The $1 iNabler app is one of the first applications released by upstart developer iLarious, a company that differentiates itself from other iPhone app developers by being the first to market exclusively as a comedy application developer. Other applications from iLarious promote rising comedians, let you share in riffing on media, and provide daily news-themed jokes. The comedy talents behind the apps have impressive resumés from some of comedy’s biggest names today: The Onion, Word Girl, Demitri Martin, The Daily Show, and many more.

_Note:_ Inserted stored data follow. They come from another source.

(** C7, as the code has it: when the texts of two paragraphs A and B
    (what their children write, without the trailing spaces and tabs of
    the lines) are not empty and neither start nor end with a newline,
    the document of A and B renders to the text of A, one empty line,
    the text of B and one newline, so there is exactly one blank line
    between the two texts, none before the first and none after the
    last. A paragraph writes one newline when it is left and a second
    one only when a sibling follows. *)
Theorem paragraphs_one_blank_line
    (r : Renderer) (hl : CodeHighlighter) (csA csB : list Node)
    (oa ob : Buffer) (n : Cursor) :
  walkChildren
    (walkHelper (walker {| themeManager := rThemeManager r; highlighter := hl |})
       [Paragraph; Document]) true csA []
  = Ret (WalkContinue, None, oa) ->
  walkChildren
    (walkHelper (walker {| themeManager := rThemeManager r; highlighter := hl |})
       [Paragraph; Document]) true csB []
  = Ret (WalkContinue, None, ob) ->
  blockText (TrimTrailingWhitespace (Bytes (rThemeManager r) oa)) ->
  blockText (TrimTrailingWhitespace (Bytes (rThemeManager r) ob)) ->
  let ta := TrimTrailingWhitespace (Bytes (rThemeManager r) oa) in
  let tb := TrimTrailingWhitespace (Bytes (rThemeManager r) ob) in
  RenderContent r (mkNode Document [mkNode Paragraph csA; mkNode Paragraph csB]) hl
  = Ret (ta ++ [LF; LF] ++ tb ++ [LF], None)
  /\ Split (ta ++ [LF; LF] ++ tb ++ [LF]) LF
     = Split ta LF ++ [[]] ++ Split tb LF ++ [[]]
  /\ head (ta ++ [LF; LF] ++ tb ++ [LF]) <> Some LF
  /\ last ta <> Some LF
  /\ head tb <> Some LF
  /\ last (ta ++ [LF; LF] ++ tb) <> Some LF
  /\ renderParagraph n true = Ret ([], None)
  /\ renderParagraph n false
     = Ret ([Lit [LF]] ++ (if hasNextSibling n then [Lit [LF]] else []), None).
Proof.
  intros Ha Hb Hca Hcb. cbv zeta.
  apply outputChildren_of_walk in Ha. destruct Ha as (oa' & Ha & ->).
  apply outputChildren_of_walk in Hb. destruct Hb as (ob' & Hb & ->).
  change ([] ++ oa') with oa' in *. change ([] ++ ob') with ob' in *.
  split; [|split; [apply two_blocks_lines|]].
  - rewrite RenderContent_output. simpl. rewrite Ha, Hb. simpl.
    rewrite app_nil_r, !Bytes_app. simpl. rewrite <- !app_assoc.
    do 2 f_equal. apply (two_blocks_fixed _ _ Hcb).
  - destruct Hca as (Hha & Hna & Hla), Hcb as (Hhb & Hnb & Hlb).
    revert Hha Hna Hla Hhb Hnb Hlb.
    generalize (TrimTrailingWhitespace (Bytes (rThemeManager r) oa')).
    generalize (TrimTrailingWhitespace (Bytes (rThemeManager r) ob')).
    intros tb ta Hha Hna Hla Hhb Hnb Hlb.
    split; [|split; [exact Hla|split; [exact Hhb|split; [|split; reflexivity]]]].
    + simpl. destruct ta; [contradiction|exact Hha].
    + rewrite app_assoc, last_app.
      destruct (last tb); [exact Hlb|contradiction].
Qed.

iNabler’s purpose is simple and its execution is straightforward: you load the app, you see a funny image with accompanying text, and you presumably laugh. To see more, you either touch a button to scroll or shake the iPhone. In this way, it functions like a magic eight ball but the answers are always “Yes, you should do it.” If you like a particular image/text combo, you can click to share the image and text with a friend through Twitter or Facebook.
With more than 200 commands available, you’re sure to find some of the pieces of advice to be hilarious, but others miss the mark. It’s tough to make the entire selection comedy gold when every one follows the same theme: do bad things now, don’t regret it, don’t be a sissy, and so on.
I laughed out loud at some of the stock images of kittens and monkeys iLarious uses, but Internet junkies will recognize a great many of the pictures from image boards and blogs. Still, their repurposing here is funny more often than not and the use of memorable quotes like “You can do anything you want, damn it! You own an iPhone!” will keep this on your iPhone at least for a little while.
The iLarious logo and artwork are heavily influenced by the novelty items you’d find in back catalogues of ’50s comic books and magazines. The influence can also be seen in the simple gimmicky qualities of the iNabler application. iNabler won’t help you organize your life, track your whereabouts or streamline your calendar; its ethos isn’t about making you more efficient or more productive, but quite the opposite—the app wants you to have more fun. Providing a different type of entertainment than gaming and offering a different goal than productivity, iNabler’s unique focus is on comedy.